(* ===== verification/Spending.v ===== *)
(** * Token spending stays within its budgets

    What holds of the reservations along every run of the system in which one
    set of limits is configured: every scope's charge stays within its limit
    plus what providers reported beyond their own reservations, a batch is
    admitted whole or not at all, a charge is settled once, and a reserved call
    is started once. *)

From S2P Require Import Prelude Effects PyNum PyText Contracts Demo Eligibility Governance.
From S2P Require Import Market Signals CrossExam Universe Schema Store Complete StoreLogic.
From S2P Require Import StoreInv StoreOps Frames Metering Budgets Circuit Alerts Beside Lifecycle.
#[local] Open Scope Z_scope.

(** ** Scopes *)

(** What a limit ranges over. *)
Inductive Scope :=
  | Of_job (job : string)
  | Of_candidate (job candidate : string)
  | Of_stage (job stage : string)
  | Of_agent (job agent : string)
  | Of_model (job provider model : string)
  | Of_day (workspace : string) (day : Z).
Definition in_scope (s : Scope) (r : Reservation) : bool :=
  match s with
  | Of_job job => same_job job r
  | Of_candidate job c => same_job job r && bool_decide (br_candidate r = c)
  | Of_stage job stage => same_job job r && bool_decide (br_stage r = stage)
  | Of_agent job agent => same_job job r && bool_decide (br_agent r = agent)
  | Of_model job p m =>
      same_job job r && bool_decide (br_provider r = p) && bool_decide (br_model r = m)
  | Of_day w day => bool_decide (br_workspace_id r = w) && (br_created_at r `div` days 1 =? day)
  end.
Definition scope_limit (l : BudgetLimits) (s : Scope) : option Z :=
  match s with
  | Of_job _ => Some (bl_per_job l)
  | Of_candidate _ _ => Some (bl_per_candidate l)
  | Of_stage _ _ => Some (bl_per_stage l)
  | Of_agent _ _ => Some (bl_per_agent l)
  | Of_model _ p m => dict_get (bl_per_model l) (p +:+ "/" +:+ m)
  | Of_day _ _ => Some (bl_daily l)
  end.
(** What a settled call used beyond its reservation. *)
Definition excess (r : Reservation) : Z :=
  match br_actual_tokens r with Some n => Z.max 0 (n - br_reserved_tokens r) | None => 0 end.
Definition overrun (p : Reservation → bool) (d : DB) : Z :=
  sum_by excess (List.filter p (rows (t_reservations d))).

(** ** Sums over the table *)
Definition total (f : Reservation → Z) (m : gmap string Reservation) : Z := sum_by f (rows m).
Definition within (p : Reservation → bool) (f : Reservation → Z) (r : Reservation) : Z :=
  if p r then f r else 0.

# # # #

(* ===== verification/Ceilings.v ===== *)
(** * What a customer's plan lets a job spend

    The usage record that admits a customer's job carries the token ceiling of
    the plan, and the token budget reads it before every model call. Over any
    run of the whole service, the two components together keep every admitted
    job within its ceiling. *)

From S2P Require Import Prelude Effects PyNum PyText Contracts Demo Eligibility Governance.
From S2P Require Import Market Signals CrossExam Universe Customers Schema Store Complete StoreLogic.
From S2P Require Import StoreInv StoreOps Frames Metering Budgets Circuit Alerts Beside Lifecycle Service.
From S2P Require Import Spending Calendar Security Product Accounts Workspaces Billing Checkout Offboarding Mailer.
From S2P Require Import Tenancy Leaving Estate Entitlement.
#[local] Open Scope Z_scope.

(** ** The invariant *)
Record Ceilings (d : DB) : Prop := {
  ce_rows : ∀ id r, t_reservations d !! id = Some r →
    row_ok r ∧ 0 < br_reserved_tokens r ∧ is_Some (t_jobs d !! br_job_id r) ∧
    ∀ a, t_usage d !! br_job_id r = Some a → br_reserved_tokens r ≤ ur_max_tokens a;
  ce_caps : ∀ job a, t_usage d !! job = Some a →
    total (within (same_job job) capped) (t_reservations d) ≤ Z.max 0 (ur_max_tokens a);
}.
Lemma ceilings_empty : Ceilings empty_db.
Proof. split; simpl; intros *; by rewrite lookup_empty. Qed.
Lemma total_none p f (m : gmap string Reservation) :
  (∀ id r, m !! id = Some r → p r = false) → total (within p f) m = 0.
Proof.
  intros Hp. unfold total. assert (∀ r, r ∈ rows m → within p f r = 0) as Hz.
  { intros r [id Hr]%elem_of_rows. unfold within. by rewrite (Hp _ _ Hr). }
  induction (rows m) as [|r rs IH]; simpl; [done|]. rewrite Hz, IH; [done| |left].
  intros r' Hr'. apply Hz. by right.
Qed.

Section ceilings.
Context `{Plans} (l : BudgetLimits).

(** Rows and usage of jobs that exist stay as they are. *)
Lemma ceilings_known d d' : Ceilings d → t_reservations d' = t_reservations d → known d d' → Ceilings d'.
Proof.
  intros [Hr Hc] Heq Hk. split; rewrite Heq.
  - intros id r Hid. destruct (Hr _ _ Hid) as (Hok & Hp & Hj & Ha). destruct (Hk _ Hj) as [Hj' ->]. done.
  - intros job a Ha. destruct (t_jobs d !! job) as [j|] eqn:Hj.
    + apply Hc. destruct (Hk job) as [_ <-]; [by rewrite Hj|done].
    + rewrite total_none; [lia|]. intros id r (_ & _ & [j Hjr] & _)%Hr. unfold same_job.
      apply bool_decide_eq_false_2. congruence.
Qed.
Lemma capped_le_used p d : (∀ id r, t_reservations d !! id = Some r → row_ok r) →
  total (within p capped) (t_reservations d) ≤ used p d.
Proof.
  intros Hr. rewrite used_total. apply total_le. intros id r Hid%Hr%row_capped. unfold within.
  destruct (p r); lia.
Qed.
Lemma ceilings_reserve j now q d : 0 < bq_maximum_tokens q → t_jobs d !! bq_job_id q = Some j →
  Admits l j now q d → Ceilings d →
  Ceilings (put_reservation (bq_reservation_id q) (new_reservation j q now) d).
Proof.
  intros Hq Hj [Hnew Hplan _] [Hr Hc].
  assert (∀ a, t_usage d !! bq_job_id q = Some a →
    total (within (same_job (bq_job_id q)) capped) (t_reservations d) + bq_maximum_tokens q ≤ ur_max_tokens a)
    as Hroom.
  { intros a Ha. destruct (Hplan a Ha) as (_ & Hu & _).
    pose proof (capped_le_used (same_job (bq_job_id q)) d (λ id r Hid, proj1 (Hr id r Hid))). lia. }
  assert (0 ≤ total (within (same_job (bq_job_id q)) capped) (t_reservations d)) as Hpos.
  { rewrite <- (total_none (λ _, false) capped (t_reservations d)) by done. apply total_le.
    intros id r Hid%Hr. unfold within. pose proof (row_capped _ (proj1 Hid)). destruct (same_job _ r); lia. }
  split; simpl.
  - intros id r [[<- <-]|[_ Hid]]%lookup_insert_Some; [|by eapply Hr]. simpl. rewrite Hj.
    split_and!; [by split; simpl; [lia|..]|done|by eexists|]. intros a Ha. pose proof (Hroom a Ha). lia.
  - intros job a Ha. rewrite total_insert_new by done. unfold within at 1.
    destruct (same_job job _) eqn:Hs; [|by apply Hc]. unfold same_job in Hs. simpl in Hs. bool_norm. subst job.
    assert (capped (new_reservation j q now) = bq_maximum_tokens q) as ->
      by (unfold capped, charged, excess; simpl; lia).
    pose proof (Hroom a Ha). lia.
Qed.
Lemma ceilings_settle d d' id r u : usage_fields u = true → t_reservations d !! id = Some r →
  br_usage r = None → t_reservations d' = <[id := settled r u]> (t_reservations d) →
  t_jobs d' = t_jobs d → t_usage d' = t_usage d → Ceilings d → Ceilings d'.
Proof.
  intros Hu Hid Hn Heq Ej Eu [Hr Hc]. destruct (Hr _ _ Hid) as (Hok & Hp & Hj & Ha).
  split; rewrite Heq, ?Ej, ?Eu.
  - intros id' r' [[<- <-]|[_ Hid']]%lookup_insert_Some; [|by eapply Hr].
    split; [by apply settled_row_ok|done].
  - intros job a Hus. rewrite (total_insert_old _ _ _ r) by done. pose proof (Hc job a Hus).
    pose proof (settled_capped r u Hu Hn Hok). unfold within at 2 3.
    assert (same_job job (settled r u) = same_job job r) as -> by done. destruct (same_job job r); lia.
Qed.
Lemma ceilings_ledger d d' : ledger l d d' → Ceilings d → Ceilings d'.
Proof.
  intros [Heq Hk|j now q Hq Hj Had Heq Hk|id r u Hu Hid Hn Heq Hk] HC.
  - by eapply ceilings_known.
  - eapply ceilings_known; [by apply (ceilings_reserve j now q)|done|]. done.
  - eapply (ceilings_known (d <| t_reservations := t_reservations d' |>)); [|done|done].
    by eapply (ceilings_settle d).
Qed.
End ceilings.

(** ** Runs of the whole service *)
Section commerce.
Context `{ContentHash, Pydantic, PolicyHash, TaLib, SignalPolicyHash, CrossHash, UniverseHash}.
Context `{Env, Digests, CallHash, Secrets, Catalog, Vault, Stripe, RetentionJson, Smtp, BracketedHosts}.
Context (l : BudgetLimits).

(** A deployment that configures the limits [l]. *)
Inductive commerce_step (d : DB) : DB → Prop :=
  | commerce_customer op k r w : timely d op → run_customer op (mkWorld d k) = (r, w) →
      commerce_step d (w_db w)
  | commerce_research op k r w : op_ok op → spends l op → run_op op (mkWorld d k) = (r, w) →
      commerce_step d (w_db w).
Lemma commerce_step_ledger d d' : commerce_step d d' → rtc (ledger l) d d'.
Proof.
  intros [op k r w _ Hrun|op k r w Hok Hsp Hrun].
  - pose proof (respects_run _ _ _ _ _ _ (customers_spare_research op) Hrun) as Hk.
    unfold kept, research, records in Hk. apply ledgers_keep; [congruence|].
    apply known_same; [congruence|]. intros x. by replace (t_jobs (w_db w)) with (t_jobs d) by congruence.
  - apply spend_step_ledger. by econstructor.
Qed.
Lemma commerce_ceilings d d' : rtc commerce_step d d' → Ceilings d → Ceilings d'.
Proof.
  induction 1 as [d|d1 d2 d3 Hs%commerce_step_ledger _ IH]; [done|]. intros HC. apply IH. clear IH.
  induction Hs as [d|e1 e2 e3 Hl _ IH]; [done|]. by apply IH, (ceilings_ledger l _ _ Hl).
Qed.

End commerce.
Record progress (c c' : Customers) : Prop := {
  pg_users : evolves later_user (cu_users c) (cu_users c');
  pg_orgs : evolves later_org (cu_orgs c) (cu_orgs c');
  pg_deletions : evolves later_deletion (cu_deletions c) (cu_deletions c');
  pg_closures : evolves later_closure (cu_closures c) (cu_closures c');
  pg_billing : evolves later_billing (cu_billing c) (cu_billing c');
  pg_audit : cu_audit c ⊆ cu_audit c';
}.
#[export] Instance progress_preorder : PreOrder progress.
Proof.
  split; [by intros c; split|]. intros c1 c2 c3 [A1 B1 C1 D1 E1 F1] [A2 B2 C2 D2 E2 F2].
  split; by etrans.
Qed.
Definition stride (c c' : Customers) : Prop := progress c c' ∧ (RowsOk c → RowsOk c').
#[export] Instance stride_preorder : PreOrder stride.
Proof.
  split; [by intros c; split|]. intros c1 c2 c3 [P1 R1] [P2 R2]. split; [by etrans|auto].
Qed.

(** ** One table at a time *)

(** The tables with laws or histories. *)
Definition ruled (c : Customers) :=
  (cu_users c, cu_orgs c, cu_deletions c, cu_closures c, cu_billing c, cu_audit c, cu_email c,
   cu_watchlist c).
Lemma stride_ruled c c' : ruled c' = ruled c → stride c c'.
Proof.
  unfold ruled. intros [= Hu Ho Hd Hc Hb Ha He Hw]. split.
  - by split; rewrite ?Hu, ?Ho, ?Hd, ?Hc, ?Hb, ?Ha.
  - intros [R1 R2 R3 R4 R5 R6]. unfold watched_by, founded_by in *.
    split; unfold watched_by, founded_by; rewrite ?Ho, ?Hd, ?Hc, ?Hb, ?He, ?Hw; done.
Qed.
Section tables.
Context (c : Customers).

# # # #

Search the data above for the word "Signals" and show every line that has it.

From S2P Require Import Market Signals CrossExam Universe Schema Store Complete StoreLogic.
From S2P Require Import Market Signals CrossExam Universe Customers Schema Store Complete StoreLogic.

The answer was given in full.